Failure to Supervise Resident and Prevent Elopement From Secured Unit
Penalty
Summary
The deficiency involves the facility’s failure to ensure adequate supervision and prevent elopement for a resident on a secured unit who had a legal guardian and a care plan requiring that he/she remain in the facility unless supervised. The resident, admitted with dementia with behavioral disturbances, anxiety, major depressive disorder, and frontotemporal neurocognitive disorder, ambulated independently and required physical assistance with ADLs. The facility’s elopement policy required that residents at risk for wandering or elopement have care plan strategies and interventions to maintain safety. Despite this, the DON acknowledged that no elopement assessment or care plan interventions had been initiated for this resident prior to the incident, even after staff observed the resident asking how to leave the facility. On the day of the incident, a CNA observed the resident at the nurse station around 2:30 P.M. asking how to leave the facility. The CNA reported that the resident routinely wandered the unit but was not known to exhibit exit-seeking behavior and therefore did not believe the resident would leave.

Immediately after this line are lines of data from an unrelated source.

Lemma counted_set b c n c' : counted (set_counted b c n) c' = if decide (c' = c) then n else counted b c'.
Proof. by destruct b, c, c'. Qed.
Lemma limits_set b c n : RuntimeBudget.limits (set_counted b c n) = RuntimeBudget.limits b.
Proof. by destruct b, c. Qed.
Lemma reserved_set r c n c' : (c = ResidentIndexes → n <= 1) →
  reserved (set_reserved r c n) c' = if decide (c' = c) then n else reserved r c'.
Proof.
  intros H. destruct r, c, c'; try done. rewrite decide_True by done. cbn [set_reserved reserved BudgetReservation.resident].
  specialize (H eq_refl). destruct (N.eqb_spec n 0) as [->|]; cbn [negb]; lia.
Qed.
(** ** Single edits *)
(** An insertion, a deletion, a substitution or a swap of two neighbours. *)
Inductive OneEdit : list N → list N → Prop :=
| edit_none l : OneEdit l l
| edit_insert p c q : OneEdit (p ++ q) (p ++ c :: q)
| edit_delete p c q : OneEdit (p ++ c :: q) (p ++ q)
| edit_substitute p a b q : OneEdit (p ++ a :: q) (p ++ b :: q)
| edit_transpose p a b q : OneEdit (p ++ a :: b :: q) (p ++ b :: a :: q).

(** The positions where two lists of the same length differ. *)
Fixpoint mismatches (index : N) (l r : list N) : list (N * N * N) :=
  match l, r with
  | a :: l, b :: r => if a =? b then mismatches (index + 1) l r else (index, a, b) :: mismatches (index + 1) l r
  | _, _ => []
  end.
Lemma differences_loop_spec index l r ds : length l = length r → lenN ds <= 2 →
  differences_loop index (zip l r) ds = if lenN (ds ++ mismatches index l r) <=? 2 then Some (ds ++ mismatches index l r) else None.
Proof.
  revert index r ds. induction l as [|a l IH]; intros index [|b r] ds Hl Hd; try done; cbn [zip zip_with differences_loop mismatches].
  - rewrite app_nil_r. by decide_ltb.
  - injection Hl as Hl. destruct (N.eqb_spec a b); [by apply IH|]. destruct (N.eqb_spec (lenN ds) 2) as [E|E].
    + rewrite lenN_app, lenN_cons. decide_ltb. done.
    + fold (zip l r). rewrite IH; [by rewrite <- app_assoc|done|]. rewrite lenN_app, lenN_cons, lenN_nil. lia.
Qed.
Lemma mismatches_nil i l r : length l = length r → mismatches i l r = [] ↔ l = r.
Proof.
  revert i r. induction l as [|a l IH]; intros i [|b r] Hl; try done. injection Hl as Hl. cbn [mismatches].
  destruct (N.eqb_spec a b); [subst; rewrite IH by done; split; congruence | split; [done|congruence]].
Qed.
Lemma mismatches_app i p l r : mismatches i (p ++ l) (p ++ r) = mismatches (i + lenN p) l r.
Proof.
  revert i. induction p as [|c p IH]; intros i; [by rewrite N.add_0_r|]. cbn [app mismatches]. rewrite N.eqb_refl, IH, lenN_cons. f_equal. lia.
Qed.
Lemma mismatches_refl i l : mismatches i l l = [].
Proof. by apply mismatches_nil. Qed.
(** The first difference splits both lists. *)
Lemma mismatches_cons i l r d ds : length l = length r → mismatches i l r = d :: ds →
  ∃ p a b l' r', l = p ++ a :: l' ∧ r = p ++ b :: r' ∧ d = (i + lenN p, a, b) ∧ a ≠ b ∧ length l' = length r'
    ∧ ds = mismatches (i + lenN p + 1) l' r'.
Proof.
  revert i r. induction l as [|x l IH]; intros i [|y r] Hl H; try done. injection Hl as Hl. cbn [mismatches] in H.
  destruct (N.eqb_spec x y) as [->|Hne].
  - destruct (IH _ _ Hl H) as (p & a & b & l' & r' & -> & -> & -> & Hab & Hl' & ->).
    exists (y :: p), a, b, l', r'. rewrite lenN_cons. split; [done|]. split; [done|].
    split; [do 2 f_equal; lia|]. split; [done|]. split; [done|]. f_equal. lia.
  - injection H as <- <-. exists [], x, y, l, r. rewrite lenN_nil, N.add_0_r. done.
Qed.
(** The decision taken on the differences. *)
Lemma same_length_edits l r : length l = length r → l ≠ r →
  match differences_loop 0 (zip l r) [] with
  | None => false
  | Some [_] => true
  | Some [(i0, l0, r0); (i1, l1, r1)] => (i1 =? i0 + 1) && (l0 =? r1) && (l1 =? r0)
  | Some _ => false
  end = true ↔ OneEdit l r.
Proof.
  intros Hl Hne. rewrite differences_loop_spec by done. cbn [app].
  destruct (mismatches 0 l r) as [|d ds] eqn:E; [by apply mismatches_nil in E|].
  destruct (mismatches_cons _ _ _ _ _ Hl E) as (p & a & b & l' & r' & -> & -> & -> & Hab & Hl' & ->). clear E.
  destruct (mismatches (0 + lenN p + 1) l' r') as [|d2 ds] eqn:E.
  { apply mismatches_nil in E as ->; [|done]. cbn [lenN length]. split; [intros _; apply edit_substitute | done]. }
  destruct (mismatches_cons _ _ _ _ _ Hl' E) as (p2 & a2 & b2 & l2 & r2 & -> & -> & -> & Hab2 & Hl2 & ->).
  set (rest := mismatches _ l2 r2). split.
  - destruct rest as [|d3 rest'] eqn:Er; [|rewrite !lenN_cons; decide_ltb; done].
    rewrite !lenN_cons, lenN_nil. decide_ltb. rewrite !andb_true_iff, !N.eqb_eq. intros [[Hp ->] ->].
    assert (lenN p2 = 0) as ->%lenN_zero by lia. apply mismatches_nil in Er as ->; [|done]. apply edit_transpose.
  - intros He.
    assert (mismatches 0 (p ++ a :: p2 ++ a2 :: l2) (p ++ b :: p2 ++ b2 :: r2)
      = (0 + lenN p, a, b) :: (0 + lenN p + 1 + lenN p2, a2, b2) :: rest) as Em.
    { rewrite mismatches_app. cbn [mismatches]. rewrite (proj2 (N.eqb_neq a b)) by done. f_equal. exact E. }
    assert (length (p ++ a :: p2 ++ a2 :: l2) = length (p ++ b :: p2 ++ b2 :: r2)) as Hlen by done.
    revert Em Hlen. inversion He as [k Hk1 Hk2|q c k Hk1 Hk2|q c k Hk1 Hk2|q x y k Hk1 Hk2|q x y k Hk1 Hk2]; intros Em Hlen.
    + by rewrite Hk2 in Hne.
    + rewrite !length_app in Hlen. cbn in Hlen. lia.
    + rewrite !length_app in Hlen. cbn in Hlen. lia.
    + rewrite mismatches_app in Em. cbn [mismatches] in Em. rewrite mismatches_refl in Em. destruct (x =? y); done.
    + rewrite mismatches_app in Em. cbn [mismatches] in Em. rewrite mismatches_refl in Em.
      destruct (N.eqb_spec x y), (N.eqb_spec y x); try congruence.
      injection Em as E1 -> -> E2 -> -> <-. rewrite !lenN_cons, lenN_nil. decide_ltb.
      rewrite !N.eqb_refl, (proj2 (N.eqb_eq _ _)) by lia. done.
Qed.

Around 2:40 P.M., a nurse saw the resident at the nursing station interacting with staff, and by approximately 3:00 P.M., during final clinical rounds, the nurse noted the resident was missing and activated an elopement code. Staff searched the interior and exterior of the facility without success, and about 45 minutes later, staff and local police located the resident at his/her former home approximately two miles away. The administrator reported that exit doors and rear doors were alarmed and required codes, and presumed the resident may have exited by entering an elevator with a visitor who had access to the code, but staff had previously shared alarm/elevator codes with visitors or outside consultants.